TASK GOAL. Find the line with "else Some ((2" in the records below. Copy it and every line after it, up to and including the line with "the text as".

[Opening DATA section]

(** * Room coordination server: a shallow embedding of [server.js]

    The repository holds two revisions of one socket.io server: [server.js],
    which has the playlist handlers, and a later revision without them that
    adds a periodic cleanup of stale requests and empty rooms.  Both keep
    every piece of state in process-wide [Map]s and run one callback at a
    time, so the embedding is a state record plus one pure function per
    callback.

    What is embedded
    - the registries [rooms], [users], [messages], [activeCalls],
      [screenShareRequests], [userPlaylists], [connectionMonitor] and the
      closure variables [currentUser] / [currentRoomCode] of each connection;
    - every handler that reads or writes them, the heartbeat timer, the
      health-check sweep, the empty-room timeout and the periodic cleanup;
    - [Date.now()] and [Math.random()] as inputs supplied by the environment.

    The video handlers [upload-video], [video-control], [youtube-control]
    and [delete-video] only write [room.video] and [room.playbackState],
    which no other handler reads; they are embedded apart, on these two
    fields.

    What is left out: [pendingOffers] (only ever deleted from),
    [share-youtube-link] (its result hangs on a regular expression), the two
    pure relays [webrtc-answer] / [webrtc-ice-candidate] (no state access),
    rendered clock strings ([time], [editTime]; the instant is kept
    instead), the HTTP routes and process signal handling.

    JavaScript strings are modelled as byte strings; a [Map] is modelled as an
    insertion-ordered association list because several handlers depend on
    iteration order ([forEach] keeping the last match); the [reactions]
    object of a message is a finite map from names to symbols holding its
    own properties, with the one name a plain object does not record,
    [__proto__], treated as the source treats it.  Upper-casing and
    character codes are those of the source on texts of ASCII characters
    ([ascii_only]). *)

From Stdlib Require Import ZArith Ascii String SpecFloat.
From stdpp Require Import base strings list gmap pretty.

Open Scope Z_scope.

(** ** JavaScript primitives used by the handlers *)

(** Truthiness of a string: only the empty string is falsy. *)
Definition js_truthy (s : string) : bool := negb (String.eqb s "").

(** [x || null] for an optional string. *)
Definition js_or_null (x : option string) : option string :=
  match x with
  | Some s => if js_truthy s then Some s else None
  | None => None
  end.

(** A text of ASCII characters only.  On such a text a character, a UTF-16
    code unit and a byte are the same thing, and [toUpperCase], [charCodeSum]
    and the first character taken by [substr 0 1] below are those of the
    source; what is stated about them for a text a client sends assumes
    [ascii_only]. *)
Fixpoint ascii_only (s : string) : bool :=
  match s with
  | EmptyString => true
  | String c s' => (nat_of_ascii c <? 128)%nat && ascii_only s'
  end.

(** [s.toUpperCase()] on a text of ASCII characters: the letters a to z are
    mapped and every other character is kept.  (On other texts
    [String.prototype.toUpperCase] also maps letters outside ASCII.) *)
Definition upper_ascii (c : ascii) : ascii :=
  let n := nat_of_ascii c in
  if ((97 <=? n)%nat && (n <=? 122)%nat)%bool then ascii_of_nat (n - 32) else c.

Fixpoint toUpperCase (s : string) : string :=
  match s with
  | EmptyString => EmptyString
  | String c s' => String (upper_ascii c) (toUpperCase s')
  end.

(** [s.substr(start, len)] *)
Definition substr (start len : nat) (s : string) : string := substring start len s.

(** [arr.slice(-n)] *)
Definition slice_last {A} (n : nat) (l : list A) : list A := drop (length l - n) l.

(** [arr.findIndex(p)]; [None] stands for [-1]. *)
Fixpoint findIndex {A} (p : A -> bool) (l : list A) : option nat :=
  match l with
  | [] => None
  | x :: l' => if p x then Some 0%nat else S <$> findIndex p l'
  end.

(** Numbers are binary64 floats.  An integer as a Number: *)
Definition Number_of_Z (z : Z) : spec_float := binary_normalize 53 1024 z 0 false.

(** [Math.round(x)]: the integer nearest to [x], the upper one on a tie;
    [None] for [NaN] and the infinities.  A finite float is [m * 2 ^ e]. *)
Definition Math_round (x : spec_float) : option Z :=
  match x with
  | S754_zero _ => Some 0
  | S754_infinity _ | S754_nan => None
  | S754_finite s m e =>
      let v := if s then Z.neg m else Z.pos m in
      if 0 <=? e then Some (v * 2 ^ e)
      else Some ((2 * v + 2 ^ (- e)) / 2 ^ (1 - e))
  end.

(** [Math.round((usersWithMusic / totalUsers) * 100)]; [None] is a
    non-finite result (division by zero). *)
Definition progressPercent (usersWithMusic totalUsers : nat) : option Z :=
  Math_round
    (SFmul 53 1024
       (SFdiv 53 1024 (Number_of_Z (Z.of_nat usersWithMusic))
          (Number_of_Z (Z.of_nat totalUsers)))
       (Number_of_Z 100)).

(** ** Insertion-ordered [Map] *)

Abbreviation JsMap K V := (list (K * V)).

Section JsMap.
Context {K V : Type} `{EqDecision K}.

Fixpoint jm_get (k : K) (m : JsMap K V) : option V :=
  match m with
  | [] => None
  | (k', v) :: m' => if decide (k = k') then Some v else jm_get k m'
  end.

Definition jm_has (k : K) (m : JsMap K V) : bool :=
  match jm_get k m with Some _ => true | None => false end.

(** [m.set(k, v)]: an existing key keeps its position. *)
Fixpoint jm_set (k : K) (v : V) (m : JsMap K V) : JsMap K V :=
  match m with
  | [] => [(k, v)]
  | (k', v') :: m' =>
      if decide (k = k') then (k, v) :: m' else (k', v') :: jm_set k v m'
  end.

Fixpoint jm_delete (k : K) (m : JsMap K V) : JsMap K V :=
  match m with
  | [] => []
  | (k', v') :: m' =>
      if decide (k = k') then jm_delete k m' else (k', v') :: jm_delete k m'
  end.

Definition jm_size (m : JsMap K V) : nat := length m.

Definition jm_keys (m : JsMap K V) : list K := m.*1.

(** [let r = null; m.forEach((v, k) => { if (p(k, v)) r = k })]: the last
    matching key wins. *)
Definition jm_last_match (p : K -> V -> bool) (m : JsMap K V) : option K :=
  fold_left (fun acc kv => if p kv.1 kv.2 then Some kv.1 else acc) m None.

End JsMap.

(** ** Data model *)

Definition SocketId := string.

(** The two revisions of the server: [server.js] and the later one with the
    periodic cleanup. *)
Inductive Revision := ServerJs | WithCleanup.

(** [generateUserColor].  [charCodeSum] adds the codes of the characters of
    the text as it is stored; for a name of ASCII characters this is the sum
    of [charCodeAt(0)] over [username.split('')]. *)
Definition colors : list string :=
  ["#FF6B6B"; "#4ECDC4"; "#45B7D1"; "#96CEB4"; "#FFEAA7"]%string.

Fixpoint charCodeSum (s : string) : nat :=
  match s with
  | EmptyString => 0%nat
  | String c s' => (nat_of_ascii c + charCodeSum s')%nat
  end.

Definition generateUserColor (username : string) : string :=
  let index := if js_truthy username then charCodeSum username else 0%nat in
  default ""%string (colors !! (index mod length colors)%nat).

(** [userPhoto || `data:image/svg+xml;...`]: either the photo the client
    sent, or the generated avatar, kept as its two holes (fill colour and
    initial) instead of the rendered markup.  The initial is
    [userName.charAt(0)] for a name of ASCII characters. *)
Inductive Photo :=
| PhotoGiven (url : string)
| PhotoGenerated (fill : string) (initial : string).

Definition photoOrDefault (userPhoto : option string) (userName : string) : Photo :=
  match js_or_null userPhoto with
  | Some p => PhotoGiven p
  | None => PhotoGenerated (generateUserColor userName) (substr 0 1 userName)
  end.

Record User := mkUser {
  u_id : SocketId;
  u_userName : string;
  u_userPhoto : Photo;
  u_userColor : string;
  u_isOwner : bool;
  u_country : string }.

[Closing DATA section]

YOUR SOLUTION.
      else Some ((2 * v + 2 ^ (- e)) / 2 ^ (1 - e))
  end.

(** [Math.round((usersWithMusic / totalUsers) * 100)]; [None] is a
    non-finite result (division by zero). *)
Definition progressPercent (usersWithMusic totalUsers : nat) : option Z :=
  Math_round
    (SFmul 53 1024
       (SFdiv 53 1024 (Number_of_Z (Z.of_nat usersWithMusic))
          (Number_of_Z (Z.of_nat totalUsers)))
       (Number_of_Z 100)).

(** ** Insertion-ordered [Map] *)

Abbreviation JsMap K V := (list (K * V)).

Section JsMap.
Context {K V : Type} `{EqDecision K}.

Fixpoint jm_get (k : K) (m : JsMap K V) : option V :=
  match m with
  | [] => None
  | (k', v) :: m' => if decide (k = k') then Some v else jm_get k m'
  end.

Definition jm_has (k : K) (m : JsMap K V) : bool :=
  match jm_get k m with Some _ => true | None => false end.

(** [m.set(k, v)]: an existing key keeps its position. *)
Fixpoint jm_set (k : K) (v : V) (m : JsMap K V) : JsMap K V :=
  match m with
  | [] => [(k, v)]
  | (k', v') :: m' =>
      if decide (k = k') then (k, v) :: m' else (k', v') :: jm_set k v m'
  end.

Fixpoint jm_delete (k : K) (m : JsMap K V) : JsMap K V :=
  match m with
  | [] => []
  | (k', v') :: m' =>
      if decide (k = k') then jm_delete k m' else (k', v') :: jm_delete k m'
  end.

Definition jm_size (m : JsMap K V) : nat := length m.

Definition jm_keys (m : JsMap K V) : list K := m.*1.

(** [let r = null; m.forEach((v, k) => { if (p(k, v)) r = k })]: the last
    matching key wins. *)
Definition jm_last_match (p : K -> V -> bool) (m : JsMap K V) : option K :=
  fold_left (fun acc kv => if p kv.1 kv.2 then Some kv.1 else acc) m None.

End JsMap.

(** ** Data model *)

Definition SocketId := string.

(** The two revisions of the server: [server.js] and the later one with the
    periodic cleanup. *)
Inductive Revision := ServerJs | WithCleanup.

(** [generateUserColor].  [charCodeSum] adds the codes of the characters of
    the text as it is stored; for a name of ASCII characters this is the sum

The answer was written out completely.